-- SOURCE DATA follows --
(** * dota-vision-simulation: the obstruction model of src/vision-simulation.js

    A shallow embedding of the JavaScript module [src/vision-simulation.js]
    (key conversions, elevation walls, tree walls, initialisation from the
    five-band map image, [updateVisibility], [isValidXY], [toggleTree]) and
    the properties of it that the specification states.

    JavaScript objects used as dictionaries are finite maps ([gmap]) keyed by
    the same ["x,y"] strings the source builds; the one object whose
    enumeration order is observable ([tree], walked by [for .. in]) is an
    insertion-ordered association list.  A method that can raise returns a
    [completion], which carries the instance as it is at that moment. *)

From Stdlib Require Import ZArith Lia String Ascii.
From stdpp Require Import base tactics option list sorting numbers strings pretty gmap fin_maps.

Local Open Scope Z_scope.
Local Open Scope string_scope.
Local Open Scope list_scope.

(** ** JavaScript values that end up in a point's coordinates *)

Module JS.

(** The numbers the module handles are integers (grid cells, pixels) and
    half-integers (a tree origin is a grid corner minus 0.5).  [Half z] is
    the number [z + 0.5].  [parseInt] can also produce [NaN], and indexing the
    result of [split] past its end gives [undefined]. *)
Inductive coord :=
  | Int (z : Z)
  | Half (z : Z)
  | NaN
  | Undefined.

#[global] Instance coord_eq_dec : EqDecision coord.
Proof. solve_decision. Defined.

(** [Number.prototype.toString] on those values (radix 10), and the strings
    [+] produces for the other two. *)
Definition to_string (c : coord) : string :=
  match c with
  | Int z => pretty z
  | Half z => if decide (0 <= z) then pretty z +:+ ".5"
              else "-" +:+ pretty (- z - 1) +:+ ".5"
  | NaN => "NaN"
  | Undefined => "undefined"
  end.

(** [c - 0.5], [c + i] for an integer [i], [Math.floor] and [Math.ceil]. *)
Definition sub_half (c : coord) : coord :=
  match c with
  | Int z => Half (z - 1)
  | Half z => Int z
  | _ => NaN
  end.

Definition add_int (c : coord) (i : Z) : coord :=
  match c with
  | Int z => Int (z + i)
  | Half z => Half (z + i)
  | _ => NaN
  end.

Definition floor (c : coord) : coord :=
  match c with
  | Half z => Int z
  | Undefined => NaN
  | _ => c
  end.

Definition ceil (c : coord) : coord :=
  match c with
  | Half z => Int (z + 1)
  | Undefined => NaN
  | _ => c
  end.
-- SOURCE DATA concluded --
-- SOURCE DATA follows --
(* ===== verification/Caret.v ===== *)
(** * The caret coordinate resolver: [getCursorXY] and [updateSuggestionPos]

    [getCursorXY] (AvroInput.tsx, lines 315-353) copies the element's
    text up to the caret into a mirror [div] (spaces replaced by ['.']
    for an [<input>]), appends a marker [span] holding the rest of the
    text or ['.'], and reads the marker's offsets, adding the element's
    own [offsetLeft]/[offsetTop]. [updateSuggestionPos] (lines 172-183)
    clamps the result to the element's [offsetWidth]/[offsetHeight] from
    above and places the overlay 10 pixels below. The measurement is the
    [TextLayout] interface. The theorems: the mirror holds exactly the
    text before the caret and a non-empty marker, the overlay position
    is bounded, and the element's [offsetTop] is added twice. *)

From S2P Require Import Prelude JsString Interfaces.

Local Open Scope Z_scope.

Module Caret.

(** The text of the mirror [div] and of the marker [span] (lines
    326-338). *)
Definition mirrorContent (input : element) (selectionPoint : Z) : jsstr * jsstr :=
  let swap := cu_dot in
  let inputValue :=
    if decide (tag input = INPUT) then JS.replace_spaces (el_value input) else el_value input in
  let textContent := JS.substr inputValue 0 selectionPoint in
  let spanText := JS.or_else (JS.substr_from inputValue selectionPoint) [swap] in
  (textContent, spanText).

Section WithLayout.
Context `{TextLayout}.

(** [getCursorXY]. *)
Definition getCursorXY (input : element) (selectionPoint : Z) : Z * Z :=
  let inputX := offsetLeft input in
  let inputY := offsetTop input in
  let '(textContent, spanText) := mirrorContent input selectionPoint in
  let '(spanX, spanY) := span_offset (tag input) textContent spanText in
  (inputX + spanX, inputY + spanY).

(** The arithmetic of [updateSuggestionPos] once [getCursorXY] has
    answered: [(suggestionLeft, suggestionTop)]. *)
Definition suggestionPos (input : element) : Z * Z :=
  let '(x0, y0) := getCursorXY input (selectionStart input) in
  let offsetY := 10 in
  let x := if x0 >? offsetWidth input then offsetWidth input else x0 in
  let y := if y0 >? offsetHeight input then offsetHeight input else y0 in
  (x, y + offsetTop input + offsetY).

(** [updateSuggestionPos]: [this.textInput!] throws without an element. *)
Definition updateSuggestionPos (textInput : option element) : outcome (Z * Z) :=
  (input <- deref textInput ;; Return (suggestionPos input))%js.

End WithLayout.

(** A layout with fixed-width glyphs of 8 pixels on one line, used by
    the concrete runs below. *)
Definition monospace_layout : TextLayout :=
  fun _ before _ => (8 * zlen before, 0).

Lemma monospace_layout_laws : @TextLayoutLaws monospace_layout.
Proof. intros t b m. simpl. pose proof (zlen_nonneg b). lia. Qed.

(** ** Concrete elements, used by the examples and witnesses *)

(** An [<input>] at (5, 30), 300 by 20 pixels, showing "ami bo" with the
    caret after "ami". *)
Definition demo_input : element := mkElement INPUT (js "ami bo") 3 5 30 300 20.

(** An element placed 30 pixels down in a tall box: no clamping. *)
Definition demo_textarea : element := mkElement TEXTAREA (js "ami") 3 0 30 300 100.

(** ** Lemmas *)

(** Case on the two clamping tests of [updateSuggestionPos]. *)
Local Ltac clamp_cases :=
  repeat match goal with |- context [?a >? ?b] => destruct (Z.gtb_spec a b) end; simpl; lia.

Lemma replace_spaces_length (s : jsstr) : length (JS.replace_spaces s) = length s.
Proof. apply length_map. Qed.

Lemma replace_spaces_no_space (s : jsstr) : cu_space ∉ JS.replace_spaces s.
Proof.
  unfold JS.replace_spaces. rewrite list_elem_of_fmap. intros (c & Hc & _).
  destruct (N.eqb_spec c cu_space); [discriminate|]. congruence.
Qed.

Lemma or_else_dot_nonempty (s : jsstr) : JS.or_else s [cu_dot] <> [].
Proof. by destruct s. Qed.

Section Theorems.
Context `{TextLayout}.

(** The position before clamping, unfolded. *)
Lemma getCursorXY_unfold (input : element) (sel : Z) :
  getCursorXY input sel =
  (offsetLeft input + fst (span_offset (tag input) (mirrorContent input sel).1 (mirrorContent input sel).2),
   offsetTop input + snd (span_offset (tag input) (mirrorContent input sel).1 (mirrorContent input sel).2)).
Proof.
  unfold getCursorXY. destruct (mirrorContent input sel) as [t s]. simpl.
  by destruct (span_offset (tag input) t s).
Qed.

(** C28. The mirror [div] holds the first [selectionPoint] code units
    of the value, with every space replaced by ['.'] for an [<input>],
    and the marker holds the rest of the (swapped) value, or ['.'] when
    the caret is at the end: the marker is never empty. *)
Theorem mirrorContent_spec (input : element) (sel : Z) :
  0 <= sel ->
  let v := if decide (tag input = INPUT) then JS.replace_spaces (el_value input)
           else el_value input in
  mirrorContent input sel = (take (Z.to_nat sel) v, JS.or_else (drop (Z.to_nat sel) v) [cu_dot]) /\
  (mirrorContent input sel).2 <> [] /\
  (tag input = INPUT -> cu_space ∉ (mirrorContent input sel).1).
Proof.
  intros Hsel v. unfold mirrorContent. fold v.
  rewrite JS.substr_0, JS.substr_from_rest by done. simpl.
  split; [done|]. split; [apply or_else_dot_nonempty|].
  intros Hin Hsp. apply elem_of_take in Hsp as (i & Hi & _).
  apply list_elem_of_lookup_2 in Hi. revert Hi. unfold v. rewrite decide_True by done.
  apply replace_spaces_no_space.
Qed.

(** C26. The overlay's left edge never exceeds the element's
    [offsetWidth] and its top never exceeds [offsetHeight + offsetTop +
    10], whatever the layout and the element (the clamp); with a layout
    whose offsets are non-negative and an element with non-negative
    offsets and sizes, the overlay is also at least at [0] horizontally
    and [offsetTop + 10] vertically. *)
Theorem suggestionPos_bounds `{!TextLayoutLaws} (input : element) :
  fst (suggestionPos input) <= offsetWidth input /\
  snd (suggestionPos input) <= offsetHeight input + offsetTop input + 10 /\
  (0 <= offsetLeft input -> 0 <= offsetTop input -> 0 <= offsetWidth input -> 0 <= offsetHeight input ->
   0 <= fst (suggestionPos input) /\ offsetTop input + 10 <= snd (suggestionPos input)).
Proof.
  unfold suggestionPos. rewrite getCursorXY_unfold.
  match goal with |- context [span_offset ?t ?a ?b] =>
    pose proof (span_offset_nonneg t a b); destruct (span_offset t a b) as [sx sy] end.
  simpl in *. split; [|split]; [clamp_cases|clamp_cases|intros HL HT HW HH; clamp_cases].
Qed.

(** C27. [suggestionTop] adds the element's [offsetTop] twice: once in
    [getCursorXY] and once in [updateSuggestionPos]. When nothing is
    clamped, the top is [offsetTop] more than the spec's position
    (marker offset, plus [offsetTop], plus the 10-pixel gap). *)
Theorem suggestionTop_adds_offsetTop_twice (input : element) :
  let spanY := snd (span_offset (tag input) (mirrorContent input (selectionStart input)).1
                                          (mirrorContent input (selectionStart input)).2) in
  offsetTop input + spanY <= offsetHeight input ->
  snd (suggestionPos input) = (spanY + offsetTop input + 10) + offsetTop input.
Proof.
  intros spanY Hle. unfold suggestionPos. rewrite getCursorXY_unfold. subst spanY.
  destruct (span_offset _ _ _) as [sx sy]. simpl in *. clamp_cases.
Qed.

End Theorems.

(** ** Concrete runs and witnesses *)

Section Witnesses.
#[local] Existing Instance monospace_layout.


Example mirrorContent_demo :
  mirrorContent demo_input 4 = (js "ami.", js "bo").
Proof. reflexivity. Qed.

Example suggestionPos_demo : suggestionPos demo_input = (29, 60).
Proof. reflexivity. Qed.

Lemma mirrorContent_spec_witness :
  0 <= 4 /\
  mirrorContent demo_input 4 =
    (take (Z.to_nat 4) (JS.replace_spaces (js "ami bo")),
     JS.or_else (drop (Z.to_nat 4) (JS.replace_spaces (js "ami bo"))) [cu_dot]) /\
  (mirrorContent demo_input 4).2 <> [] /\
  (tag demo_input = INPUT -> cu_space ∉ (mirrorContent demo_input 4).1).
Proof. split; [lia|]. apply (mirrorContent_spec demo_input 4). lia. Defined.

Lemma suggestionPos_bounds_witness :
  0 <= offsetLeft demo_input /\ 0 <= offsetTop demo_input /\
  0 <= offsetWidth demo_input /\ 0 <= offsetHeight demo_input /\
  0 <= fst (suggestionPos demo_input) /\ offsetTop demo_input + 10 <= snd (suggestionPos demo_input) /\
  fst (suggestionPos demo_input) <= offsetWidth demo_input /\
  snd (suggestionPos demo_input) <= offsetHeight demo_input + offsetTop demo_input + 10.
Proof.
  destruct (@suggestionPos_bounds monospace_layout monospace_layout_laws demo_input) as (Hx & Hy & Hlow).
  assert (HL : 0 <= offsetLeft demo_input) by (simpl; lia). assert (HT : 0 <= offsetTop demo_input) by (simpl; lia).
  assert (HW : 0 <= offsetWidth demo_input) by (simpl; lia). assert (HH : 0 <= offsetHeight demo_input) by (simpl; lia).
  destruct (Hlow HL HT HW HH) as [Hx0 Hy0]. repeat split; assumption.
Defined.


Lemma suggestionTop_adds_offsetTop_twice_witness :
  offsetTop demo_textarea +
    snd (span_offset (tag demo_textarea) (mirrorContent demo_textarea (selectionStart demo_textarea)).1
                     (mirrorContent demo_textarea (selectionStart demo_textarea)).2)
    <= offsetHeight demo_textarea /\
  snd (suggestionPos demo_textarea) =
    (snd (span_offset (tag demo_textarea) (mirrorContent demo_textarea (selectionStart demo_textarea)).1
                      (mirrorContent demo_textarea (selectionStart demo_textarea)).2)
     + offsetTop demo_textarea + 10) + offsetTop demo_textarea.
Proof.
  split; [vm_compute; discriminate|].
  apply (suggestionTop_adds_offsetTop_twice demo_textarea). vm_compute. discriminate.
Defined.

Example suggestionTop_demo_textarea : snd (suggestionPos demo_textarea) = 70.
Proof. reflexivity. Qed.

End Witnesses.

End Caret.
-- SOURCE DATA concluded --
▶ ASSIGNED TASK:
Could you copy every line from the records that has "offsetLeft" in it?

▶ COMPLETED EXERCISE:
    own [offsetLeft]/[offsetTop]. [updateSuggestionPos] (lines 172-183)
  let inputX := offsetLeft input in
  (offsetLeft input + fst (span_offset (tag input) (mirrorContent input sel).1 (mirrorContent input sel).2),
  (0 <= offsetLeft input -> 0 <= offsetTop input -> 0 <= offsetWidth input -> 0 <= offsetHeight input ->
  0 <= offsetLeft demo_input /\ 0 <= offsetTop demo_input /\
  assert (HL : 0 <= offsetLeft demo_input) by (simpl; lia). assert (HT : 0 <= offsetTop demo_input) by (simpl; lia).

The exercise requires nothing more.